The Post-Pandemic Normalization
The normalization of the global health landscape post-COVID-19 also had a tangible effect on drug sales. Pfizer/BioNTech’s Comirnaty, the mRNA COVID-19 vaccine, continued its decline, falling by -18.4% to $4.37 billion. Similarly, Pfizer’s Paxlovid, the antiviral treatment for COVID-19, experienced an even steeper drop of -58.7% to $2.36 billion. These figures reflect the shift from a pandemic emergency response to an endemic management approach, with reduced demand for mass vaccination and acute treatment, though these products remain important tools in public health arsenals.
Emerging Leaders and the Future Pipeline
Looking beyond the immediate top sellers, several drugs demonstrated impressive growth rates in FY2025, signaling their potential to become future blockbusters. Novartis’s Kisqali (up 57.7%), J&J’s Tremfya (up 40.5%), BMS’s Reblozyl (up 31.2%), GSK/ViiV’s Cabenuva (up 38.4%), and BMS’s Breyanzi (up 81.8%), Opdualag (up 27.7%), and Camzyos (up 77.4%) all showcased significant momentum. These drugs span oncology, rare blood disorders, HIV, and cardiovascular conditions, illustrating the diverse areas of active pharmaceutical innovation.
The observation that the overall pharma pipeline contracted in FY2025, even as specific therapeutic buckets expanded, suggests a more focused and perhaps more challenging R&D environment. Companies might be prioritizing assets with higher probability of success or larger market potential, leading to a leaner but potentially more impactful pipeline.
Broader Industry Implications
The FY2025 Pharma 50 report offers crucial insights into the evolving pharmaceutical landscape. The dominance of GLP-1 agonists underscores a monumental shift towards metabolic health and weight management as primary therapeutic targets, potentially revolutionizing how chronic diseases are managed globally. This rise will undoubtedly trigger further R&D investment, competitive pressures, and intense scrutiny over pricing and market access.
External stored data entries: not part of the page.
Lemma run_map_ok c m M w :
  map_ok m M -> mem_ok w -> call_ok c ->
  exists m' w', run_map c m w = Ok (((abs_map c M).1, m'), w') /\ map_ok m' (abs_map c M).2 /\ mem_ok w'.
Proof using Type*.
  intros Hok Hm Hc. destruct c as [k v|k|k|]; cbn [run_map abs_map fst snd call_ok] in *.
  - destruct Hc as [Hk Hv]. destruct (map_insert_ok m M k v w Hok Hm Hk Hv) as (m' & w' & E & Hok' & Hm' & _).
    rewrite (prog_bind_ok _ _ _ _ _ E). by exists m', w'.
  - destruct (map_erase_ok m M k w Hok Hc) as (m' & w' & E & Hok' & Hm' & _).
    rewrite (prog_bind_ok _ _ _ _ _ E). exists m', w'. split_and!; [|done|unfold mem_ok in *; congruence].
    do 3 f_equal. destruct (M !! k); [by rewrite decide_True|]. rewrite decide_False by (intros [? ?]; done). done.
  - rewrite (prog_bind_ok _ _ _ _ _ (map_ptr_at_ok m M k w Hok Hc)). exists m, w. split_and!; [|done|done].
    by destruct (M !! k).
  - exists m, w. by rewrite <- (map_size m M Hok).
Qed.

Fixpoint run_maps (cs : list map_call) (m : qMap) : io (list outcome * qMap) :=
  match cs with
  | [] => mret ([], m)
  | c :: cs' =>
      '(r, m) ← run_map c m;
      '(rs, m) ← run_maps cs' m;
      mret (r :: rs, m)
  end.

Fixpoint abs_maps (cs : list map_call) (M : gmap (list byte) (list byte))
  : list outcome * gmap (list byte) (list byte) :=
  match cs with
  | [] => ([], M)
  | c :: cs' =>
      let '(r, M1) := abs_map c M in
      let '(rs, M2) := abs_maps cs' M1 in
      (r :: rs, M2)
  end.

(** C19. Refinement.  For every hash function that stays below the number of lists on
    keys of the map's size, and every sequence of insertions, erasures, searches
    and size queries with keys of one size and values of one size, the results
    are those of a finite map, which the hash map holds in the end. *)
Theorem map_refines cs : forall m M w,
  map_ok m M -> mem_ok w -> Forall call_ok cs ->
  exists m' w', run_maps cs m w = Ok (((abs_maps cs M).1, m'), w') /\ map_ok m' (abs_maps cs M).2.
Proof using Type*.
  induction cs as [|c cs IH]; intros m M w Hok Hm Hc; cbn [run_maps abs_maps]; [by exists m, w|].
  apply Forall_cons_iff in Hc as [Hc Hcs].
  destruct (run_map_ok c m M w Hok Hm Hc) as (m1 & w1 & E1 & Hok1 & Hm1).
  rewrite (prog_bind_ok _ _ _ _ _ E1). destruct (abs_map c M) as [r M1]. cbn [fst snd] in *.
  destruct (IH m1 M1 w1 Hok1 Hm1 Hcs) as (m2 & w2 & E2 & Hok2).
  rewrite (prog_bind_ok _ _ _ _ _ E2). destruct (abs_maps cs M1) as [rs M2]. by exists m2, w2.
Qed.

(** ** Construction and clearing *)

Lemma concat_nils {B} n : concat (replicate n (@nil B)) = [].
Proof. by induction n. Qed.

Lemma empty_buckets ds :
  length ds = Z.to_nat maxhashv -> Forall (fun d => contains d []) ds ->
  map_ok (Map (Some ds) maxhashv 0) ∅.
Proof.
  intros Hl Hds. exists ds, (replicate (length ds) []). rewrite concat_nils. cbn.
  split_and!; try done.
  - apply length_replicate.
  - intros h d kvs Hd [-> _]%lookup_replicate. rewrite list.Forall_forall in Hds.
    split; [apply Hds; by eapply list.list_elem_of_lookup_2|constructor|constructor].
  - constructor.
Qed.

Lemma map_constructor_ok w :
  mem_ok w -> exists m, qMap_constructor maxhashv w = Ok (m, set_live (w_live w + 1) w) /\ map_ok m ∅.
Proof using Type*.
  intros Hm. unfold qMap_constructor. rewrite (prog_bind_ok _ _ _ _ _ (malloc_ok w Hm)). cbn [negb].
  eexists. split; [reflexivity|]. apply empty_buckets; [apply length_replicate|].
  apply Forall_replicate. exists []. split; [apply rep_constructor|done].
Qed.

Lemma free_entries_ok d0 xs kvs w :
  Forall (fun x => cells d0 !! x.1 = Some (Some x.2.1, x.2.2)) xs -> values xs = pack <$> kvs ->
  visit xs (fun i _ _ => free_entry d0 i;; mret (tt, false)) tt w =
    Ok (tt, set_live (w_live w - 2 * blen kvs) w).
Proof.
  revert xs w. induction kvs as [|[k v] kvs IH]; intros xs w Hc Hv.
  - apply fmap_nil_inv in Hv as ->. cbn. rewrite set_live_id; [done|]. change (blen []) with 0. lia.
  - destruct xs as [|[i e] xs]; [done|]. cbn in Hv. injection Hv as -> Hv.
    apply Forall_cons_iff in Hc as [Hi Hc]. cbn [visit fst snd] in *.
    erewrite prog_bind_ok by (erewrite prog_bind_ok by apply (free_entry_ok d0 i k v _ w Hi); reflexivity).
    cbv iota. rewrite (IH xs _ Hc Hv). do 2 f_equal.
    change (set_live (w_live w - 2 - 2 * blen kvs) w = set_live (w_live w - 2 * blen ((k, v) :: kvs)) w).
    rewrite blen_cons. f_equal. lia.
Qed.

Lemma clear_bucket_ok h d kvs w :
  bucket_ok h d kvs -> mem_ok w -> blen kvs < 2 ^ 32 ->
  exists d', clear_bucket d w = Ok (d', set_live (w_live w - 4 * blen kvs) w) /\ contains d' [].
Proof.
  intros [(xs & Hr & Hx) _ _] Hm Hl. unfold clear_bucket. rewrite (rep_size _ _ Hr).
  assert (Hlx : blen xs = blen kvs).
  { unfold blen. rewrite <- (length_fmap snd xs), <- (length_fmap pack kvs). by rewrite <- Hx. }
  pose proof (blen_nonneg kvs). rewrite Hlx, uwrap_small by lia.
  destruct (Z.eqb_spec (blen kvs) 0) as [E|E].
  - exists d. rewrite set_live_id by lia. split; [done|]. exists xs. split; [done|].
    rewrite Hx. destruct kvs; [done|]. rewrite blen_cons in E. pose proof (blen_nonneg kvs). lia.
  - erewrite prog_bind_ok.
    2:{ rewrite (foreach_ok d xs _ _ _ Hr). apply (free_entries_ok d xs kvs w (rep_cells _ _ Hr) Hx). }
    unfold q__List_destructor. rewrite (rep_head _ _ Hr). pose proof (rep_fuel _ _ Hr).
    destruct (free_loop_ok (S (base.size (lnodes d))) d None xs (set_live (w_live w - 2 * blen kvs) w))
      as (d' & E'); [apply Hr|apply Hr|lia|apply Hr|].
    erewrite prog_bind_ok by (rewrite (prog_bind_ok _ _ _ _ _ E'); reflexivity).
    eexists. split.
    + unfold mret, prog_ret. do 2 f_equal.
      change (set_live (w_live w - 2 * blen kvs - 2 * blen xs) w = set_live (w_live w - 4 * blen kvs) w).
      rewrite Hlx. f_equal. lia.
    + exists []. split; [|done]. split; done || constructor.
Qed.

Lemma clear_loop_ok ds : forall kvss w,
  length kvss = length ds -> mem_ok w -> blen (concat kvss) < 2 ^ 32 ->
  (forall h d kvs, ds !! h = Some d -> kvss !! h = Some kvs -> exists h', bucket_ok h' d kvs) ->
  exists ds', clear_loop ds w = Ok (ds', set_live (w_live w - 4 * blen (concat kvss)) w) /\
    length ds' = length ds /\ Forall (fun d => contains d []) ds'.
Proof.
  induction ds as [|d ds IH]; intros kvss w Hl Hm Hbig Hb.
  { destruct kvss; [|done]. exists []. cbn. rewrite set_live_id by (change (blen []) with 0; lia).
    split_and!; [done|done|constructor]. }
  destruct kvss as [|kvs kvss]; [done|]. cbn [concat] in *. rewrite blen_app in *.
  pose proof (blen_nonneg kvs). pose proof (blen_nonneg (concat kvss)).
  destruct (Hb 0%nat d kvs eq_refl eq_refl) as [h' Hb0].
  destruct (clear_bucket_ok h' d kvs w Hb0 Hm ltac:(lia)) as (d' & E & Hd').
  destruct (IH kvss (set_live (w_live w - 4 * blen kvs) w)) as (ds' & E' & Hl' & Hds');
    [by injection Hl|done|lia|intros h; by apply (Hb (S h))|].
  exists (d' :: ds'). split_and!; [|cbn; by rewrite Hl'|by constructor].
  cbn [clear_loop]. rewrite (prog_bind_ok _ _ _ _ _ E), (prog_bind_ok _ _ _ _ _ E').
  unfold mret, prog_ret. do 2 f_equal.
  change (set_live (w_live w - 4 * blen kvs - 4 * blen (concat kvss)) w =
    set_live (w_live w - 4 * (blen kvs + blen (concat kvss))) w). f_equal. lia.
Qed.
(* ===== verification/Failures.v ===== *)
(** * Failures of the allocator

    What the operations do when [malloc] returns NULL, on paths the theorems of
    the components, which assume that it does not, leave aside: a receive that
    loses its data, a list left with a node without data, a map that counts an
    entry it does not have, a trie that drops a payload. *)

From S2P Require Import Prelude World Bss Netwrap Prot Chain QVector.
From S2P Require QList QMap QTrie.
Local Open Scope Z_scope.

(** The answers that the allocator is going to give: [al], and then success. *)
Definition allocs (al : list bool) (w : world) : Prop := w_alloc w = al.

Lemma malloc_fails al w : allocs (false :: al) w -> malloc w = Ok (false, set_alloc al w).
Proof. unfold allocs, malloc. by intros ->. Qed.

Lemma malloc_works al w :
  allocs (true :: al) w -> malloc w = Ok (true, set_live (w_live w + 1) (set_alloc al w)).
Proof. unfold allocs, malloc. by intros ->. Qed.

(** ** Receiving *)

(** A string that has to grow and cannot is left as it is. *)
Lemma append_nomem bss buf s len al w :
  str bss = Some buf -> capacity bss < u32 (2 * u32 (Bss.size bss + len)) -> allocs (false :: al) w ->
  q__bss_append bss s len w = Ok (bss, set_err ZHWK_ERR_MM_ALLOC_FAIL (set_alloc al w)).
Proof.
  intros Hs Hc Ha. unfold q__bss_append. rewrite Hs. cbv zeta. rewrite (proj2 (Z.ltb_lt _ _)) by done.
  by rewrite (prog_bind_ok _ _ _ _ _ (malloc_fails al w Ha)).
Qed.

(** The read loop does not look at the result of the append. *)
Lemma sockread_nomem n bs es al w :
  32 < n < 2 ^ 30 -> n <= blen bs -> w_rd w = RdData bs :: es -> allocs (false :: al) w ->
  exists es', stream es' = bdrop n bs ++ stream es /\
    sockread (Bss (Some (zeros 64)) 0 64) n w =
      Ok ((0, Bss (Some (zeros 64)) 0 64),
          set_err ZHWK_ERR_MM_ALLOC_FAIL (set_alloc al (set_rd es' w))).
Proof.
  intros Hn Hbs Hrd Ha. unfold sockread. rewrite (proj2 (Z.ltb_ge _ _)) by lia.
  erewrite prog_bind_ok by reflexivity. rewrite Hrd. cbn [length sockread_loop].
  destruct (Z.eqb_spec n 0); [lia|].
  destruct (qStreamSocket_read_data n bs es w) as (buf & Hr & _); [lia|done|].
  rewrite (prog_bind_ok _ _ _ _ _ Hr). cbv beta iota. rewrite Z.min_l in * by lia.
  destruct (Z.eqb_spec n (-1)); [lia|]. set (es' := if blen bs <=? n then es else _).
  exists es'. split.
  { unfold es'. destruct (Z.leb_spec (blen bs) n); [|done]. assert (bdrop n bs = []) as -> by (apply drop_ge; blia). done. }
  erewrite prog_bind_ok by (eapply (append_nomem _ (zeros 64) buf n al (set_rd es' w)); [reflexivity| |exact Ha];
    cbn [capacity Bss.size]; rewrite (uwrap_small 32 (0 + n)), uwrap_small by lia; lia).
  by rewrite Z.sub_diag.
Qed.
The sustained strength of oncology and immunologicals reaffirms the industry’s commitment to addressing complex diseases with high unmet needs, driven by continuous scientific breakthroughs. However, the dramatic declines of drugs facing biosimilar competition highlight the ongoing "patent cliff" challenge and the imperative for companies to maintain a robust and innovative pipeline.
The geopolitical and regulatory environment also plays a crucial role, with global health priorities, market access negotiations, and evolving regulatory pathways influencing drug development and commercialization strategies. As pharmaceutical companies navigate these complex dynamics, the focus will remain on delivering high-value therapies that address significant patient needs while ensuring sustainable growth and innovation for the future. The data for FY2025 paints a picture of an industry that is both dynamic and resilient, constantly adapting to scientific advancements, market demands, and global health challenges.